- PROBLEM DESCRIPTION:
There is one span to output from the data below: the lines starting at the line with "method (forget (reconcile_effect" and ending at the line with "Definition reachable (y". Output it exactly, ends included, nothing more.

(Items from a data source)
(* ===== verification/CampaignProofs.v ===== *)
(** * One message to each person asked for

    Theorems about Campaign.v in the system where any number of workers and
    operators run the methods at once ([campaign_step]): what a campaign sends,
    to whom, by whose authority, and how often. *)

From S2P Require Import Prelude Rows PyValue Json Sha256 Program Campaign.
Local Open Scope Z_scope.

(** ** The system *)

(** The methods the service, the operators and the workers call; [set_status],
    [claim_next] and [complete_effect] are called by the others only. *)
Inductive method : cprog unit -> Prop :=
| do_preview t c who def audience exclusions spend ttl :
    method (forget (create_preview t c who def audience exclusions spend ttl))
| do_authorize t c who : method (forget (authorize t c who))
| do_assert t c def : method (forget (assert_envelope t c def))
| do_check t c within : method (forget (check_authority t c within))
| do_late t c v : method (forget (add_late_audience_member t c v))
| do_expire t c now : method (forget (expire t c now))
| do_pause t c who : method (forget (pause t c who))
| do_resume t c who : method (forget (resume t c who))
| do_reaffirm t c who : method (forget (reaffirm t c who))
| do_stop t c reason : method (forget (stop t c reason))
| do_drain t c reason : method (forget (drain_remaining t c reason))
| do_finalize t c : method (forget (finalize t c))
| do_reconcile t c contact channel verdict provider :
    method (forget (reconcile_effect t c contact channel verdict provider))
| do_recover now : method (forget (atom (recover_expired_claims now)))
| do_extend t c : method (forget (extend_envelope t c))
| do_read t c : method (forget (report t c))
| do_view t c : method (forget (preview t c))
| do_tick w : method (forget (tick w)).

Definition campaign_step : system campaigns campaign_error question -> system campaigns campaign_error question -> Prop :=
  system_step method.
Definition reachable (y : system campaigns campaign_error question) : Prop :=
  rtc campaign_step {| store_of := no_campaigns; pool := []; log := [] |} y.
Lemma safe_record tenant x p u : safe (slack_of p) (_record_slack_user_authority self tenant x p u) any.
Proof.
  unfold _record_slack_user_authority. destruct u as [u|]; [|by apply safe_give].
  apply safe_then; [walk|]. intros expires. cbv zeta. eapply safe_bind; [eapply safe_weaken; [apply safe_keep|done|by intros c w e [_ H]]|].
  intros [c|]; [|by apply safe_give]. apply safe_then; [apply safe_now|]. intros now. apply safe_then; [by apply safe_ask|]. intros id.
  eapply (safe_bind _ _ _ any); [|intros []; by eapply safe_any, safe_look].
  apply safe_oauth; [done|]. intros w e [Hs Hk] Hr. split; [|done]. apply profile_ok; [exact Hs|by apply Hk|done].
Qed.
Lemma safe_personal p t u : safe (slack_of p) (_complete_slack_personal_consent self p t u) any.
Proof.
  unfold _complete_slack_personal_consent. apply safe_then; [apply safe_tenant|]. intros [tenant|]; [|by apply safe_give].
  unfold require. destruct (bool_decide _); [|by apply safe_give]. apply safe_then; [walk|]. intros [x|]; [|by apply safe_give].
  destruct (String.eqb _ _); [|by apply safe_give]. eapply (safe_bind _ _ _ any); [apply safe_record|]. intros [y|]; by apply safe_give.
Qed.
Lemma safe_install q now F :
  entails F (fun w e => linked w e (q_principal q) (q_credential q)) -> safe F (in_oauth (upsert_installation q now)) any.
Proof. intros H. apply safe_oauth; [done|]. intros w e HF Hr. split; [|done]. by apply installation_ok; [apply H|]. Qed.
Lemma safe_try_install q now F :
  entails F (fun w e => linked w e (q_principal q) (q_credential q)) -> safe F (attempt (in_oauth (upsert_installation q now))) any.
Proof. intros H. eapply safe_weaken; [by apply safe_attempt, safe_install|done|done]. Qed.
Lemma safe_install_slack p t a u : safe (slack_of p) (install_slack self p t a u) any.
Proof.
  unfold install_slack. destruct (given_text _) as [team|]; [|by apply safe_give]. unfold require at 1.
  destruct (_ && _); [|by apply safe_give]. apply safe_then; [apply safe_tenant|]. intros [tenant|]; [|by apply safe_give].
  unfold require at 1. destruct (bool_decide _); [|by apply safe_give]. apply safe_then; [apply safe_look|]. intros previous.
  apply safe_then; [walk|]. intros existing. unfold require. destruct (match existing with Some _ => _ | None => _ end); [|by apply safe_give].
  cbv zeta. apply safe_then; [apply safe_now|]. intros now.
  eapply safe_bind; [eapply safe_weaken; [apply safe_keep|done|by intros c w e [_ H]]|]. intros [c|]; [|by apply safe_give].
  apply safe_then; [apply safe_now|]. intros now'. do 3 (apply safe_then; [apply safe_text|]; intros ?).
  eapply (safe_bind _ _ _ any); [apply safe_try_install|].
  { intros w e [Hs Hk]. split; [by left|]. intros c' [= <-]. by apply Hk. }
  intros [id|err]; [|walk]. apply safe_then; [apply safe_look|]. intros x. apply safe_then; [walk|]. intros [].
  destruct x as [x|]; [|apply safe_raise]. eapply (safe_bind _ _ _ any); [|walk].
  eapply safe_weaken; [apply safe_record|by intros w e [[H _] _]|done].
Qed.
Lemma safe_complete_slack sid code state pe :
  asked (CompleteSlack sid code state pe) -> safe anyone (complete_slack self sid code state pe) any.
Proof.
  intros Ha. unfold complete_slack. apply safe_in_session. intros p. apply safe_then; [apply safe_tenant|]. intros tenant.
  unfold require at 1. destruct (_ || _); [|by apply safe_give]. apply safe_then; [apply safe_now|]. intros now.
  eapply safe_bind; [apply safe_consume|]. intros [t|]; [|by apply safe_give]. unfold require at 1.
  destruct (String.eqb_spec (t_provider t) SLACK) as [Ep|]; [|by apply safe_give]. destruct pe; [by apply safe_give|].
  destruct code as [code|]; [|by apply safe_give]. unfold require at 1. destruct (truthy code); [|by apply safe_give]. cbv zeta.
  unfold require. destruct (_ || _); [|by apply safe_give]. apply safe_then; [by apply safe_ask|]. intros [[a u]|[]]; [|by apply safe_give].
  apply (safe_weaken (slack_of p) _ _ any any); [| |done].
  - destruct (_slack_personal_only_round _ _); [apply safe_personal|apply safe_install_slack].
  - intros w e [Hs Hc]. destruct (Hc t eq_refl) as (st & -> & H1 & H2 & H3 & H4).
    exists t, sid, code, st. split_and!; try done. by subst p.
Qed.
Lemma safe_connect sid csrf body : asked (ConnectAccount sid csrf body) -> safe anyone (connect_provider_account self sid csrf body) any.
Proof.
  intros Ha. unfold connect_provider_account. apply safe_in_own_session. intros p. destruct body as [| | | | |d]; try (by apply safe_give).
  unfold require at 1. destruct (hashable _); [|apply safe_raise]. destruct (connector _ _) as [[provider catalog]|]; [|by apply safe_give].
  apply safe_then; [apply safe_tenant|]. intros tenant. unfold require at 1. destruct (_ || _); [|by apply safe_give].
  destruct (given_text _) as [account|]; [|by apply safe_give]. destruct (given_text _) as [token|]; [|by apply safe_give].
  apply safe_then; [by apply safe_ask|]. intros [a|[]]; [|by apply safe_give].
  unfold require at 1. destruct (_ && _); [|by apply safe_give]. cbv zeta. unfold require at 1. destruct (String.eqb _ _); [|by apply safe_give].
  apply safe_then; [unfold lift_python; walk|]. intros scopes. unfold require at 1. destruct (truthy scopes); [|walk].
  eapply safe_bind; [eapply safe_weaken; [apply safe_keep|done|by intros c w e [_ H]]|]. intros [c|]; [|by apply safe_give].
  apply safe_then; [apply safe_now|]. intros now. eapply (safe_bind _ _ _ any); [apply safe_try_install|].
  { intros w e [[_ Hs] Hk]. split; [right; by exists sid, csrf, (VDict d)|]. intros c' [= <-]. by apply Hk. }
  intros [id|err]; walk.
Qed.
Lemma safe_apply tenant id a : safe anyone (apply_verified_account_state self tenant id a) any.
Proof.
  unfold apply_verified_account_state.
  eapply (safe_bind _ _ _ (fun o w e => forall x, o = Some x -> linked w e (i_principal x) (i_credential x))).
  { apply safe_read; [intros o w w' e e' Hw He H x Hx; eapply stable_linked; [done|done|by apply H]|].
    intros w e _ Hr x Hx. apply (ro_installations _ _ _ Hr). unfold get_installation in Hx. destruct (truthy tenant); [|done].
    by apply find_some in Hx as [Hx%list_elem_of_In _]. }
  intros [x|]; [|by apply safe_give]. unfold require. destruct (String.eqb _ _); [|by apply safe_give].
  destruct (connector _ _) as [[provider catalog]|]; [|by apply safe_give]. apply safe_then; [unfold lift_python; walk|]. intros scopes.
  cbv zeta. apply safe_then; [apply safe_now|]. intros now. eapply (safe_bind _ _ _ any); [apply safe_install|].
  - intros w e [_ H]. by apply H.
  - intros id'. by apply safe_give.
Qed.
Lemma Zdigits2_le (m j : Z) : 0 <= m -> 0 <= j -> m < 2 ^ j -> Zdigits2 m <= j.
Proof.
  intros Hm Hj Hlt. destruct (Z.eq_dec m 0) as [->|Hne]; [simpl; lia|].
  destruct (Zdigits2_bounds m ltac:(lia)) as [Hlo _].
  destruct (Z.le_gt_cases (Zdigits2 m) j) as [|Hgt]; [assumption|].
  assert (2 ^ j <= 2 ^ (Zdigits2 m - 1)) by (apply Z.pow_le_mono_r; lia). lia.
Qed.

Lemma shr_1_m (mrs : shr_record) :
  0 <= shr_m mrs -> shr_m (shr_1 mrs) = shr_m mrs / 2.
Proof.
  destruct mrs as [m r s]. simpl. intros Hm.
  rewrite <- Z.div2_div.
  destruct m as [|[p|p|]|p]; try reflexivity. lia.
Qed.

Lemma iter_pos_shr_1 (p : positive) (mrs : shr_record) :
  0 <= shr_m mrs ->
  shr_m (SpecFloat.iter_pos shr_1 p mrs) = shr_m mrs / 2 ^ Z.pos p.
Proof.
  revert mrs. induction p as [p IH|p IH|]; intros mrs Hm; simpl SpecFloat.iter_pos.
  - assert (0 <= shr_m (shr_1 mrs)) as H1
        by (rewrite shr_1_m by assumption; apply Z.div_pos; lia).
    assert (0 <= shr_m (SpecFloat.iter_pos shr_1 p (shr_1 mrs))) as H2
        by (rewrite IH by assumption; apply Z.div_pos; [assumption|apply Z.pow_pos_nonneg; lia]).
    rewrite IH, IH, shr_1_m by assumption.
    assert (0 < 2 ^ Z.pos p) as Hp by (apply Z.pow_pos_nonneg; lia).
    rewrite !Z.div_div by lia.
    f_equal. change (Z.pos p~1) with (2 * Z.pos p + 1).
    replace (2 * Z.pos p + 1) with (1 + Z.pos p + Z.pos p) by lia.
    rewrite !Z.pow_add_r by lia. rewrite Z.pow_1_r. ring.
  - assert (0 <= shr_m (SpecFloat.iter_pos shr_1 p mrs)) as H2
        by (rewrite IH by assumption; apply Z.div_pos; [assumption|apply Z.pow_pos_nonneg; lia]).
    rewrite IH, IH by assumption.
    assert (0 < 2 ^ Z.pos p) as Hp by (apply Z.pow_pos_nonneg; lia).
    rewrite !Z.div_div by lia.
    f_equal. change (Z.pos p~0) with (2 * Z.pos p).
    replace (2 * Z.pos p) with (Z.pos p + Z.pos p) by lia.
    rewrite !Z.pow_add_r by lia. ring.
  - apply shr_1_m, Hm.
Qed.
(** X2. [compute_chain_pos_aa_mapping] records a residue type at a
    position of a chain exactly when the table has a residue of that
    type at that position and no residue type of the table at that
    position comes after it in the order of strings: of several residue
    types at one position the mapping keeps the greatest. *)
Theorem mapping_records_greatest df chain pos aa :
  chain_map (compute_chain_pos_aa_mapping df) chain !! pos = Some aa
  ↔ residue_in df chain pos aa
    ∧ ∀ b, residue_in df chain pos b → (b ≤ aa)%string.
Proof.
  unfold compute_chain_pos_aa_mapping, groupby. rewrite foldl_fmap.
  set (keys := merge_sort key3_le _).
  assert (∀ c p a, (c, p, a) ∈ keys ↔ residue_in df c p a) as Hkeys.
  { intros c p a. unfold keys.
    rewrite merge_sort_Permutation, elem_of_remove_dups, list_elem_of_fmap.
    unfold residue_in. split.
    - intros (x & [= -> -> ->] & Hx). by exists x.
    - intros (x & Hx & <- & <- & <-). by exists x. }
  rewrite (foldl_ext _
    (λ (m : gmap string (gmap Z string)) (k : key3),
       <[k.1.1 := <[k.1.2 := k.2]> (default ∅ (m !! k.1.1))]> m))
    by (by intros m [[c p] a]).
  rewrite mapping_fold by apply key3_sorted.
  rewrite Hkeys. by setoid_rewrite Hkeys.
Qed.

End MappingFacts.

(** ** The distance matrix *)

Module DistanceFacts.
Import Table Geometry Graph Group ResiAtoms Pin Props TableFacts GeometryFacts
  CloseFacts.

Section float64.
Context {F64 : Float64}.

- SOLUTION:
    method (forget (reconcile_effect t c contact channel verdict provider))
| do_recover now : method (forget (atom (recover_expired_claims now)))
| do_extend t c : method (forget (extend_envelope t c))
| do_read t c : method (forget (report t c))
| do_view t c : method (forget (preview t c))
| do_tick w : method (forget (tick w)).

Definition campaign_step : system campaigns campaign_error question -> system campaigns campaign_error question -> Prop :=
  system_step method.
Definition reachable (y : system campaigns campaign_error question) : Prop :=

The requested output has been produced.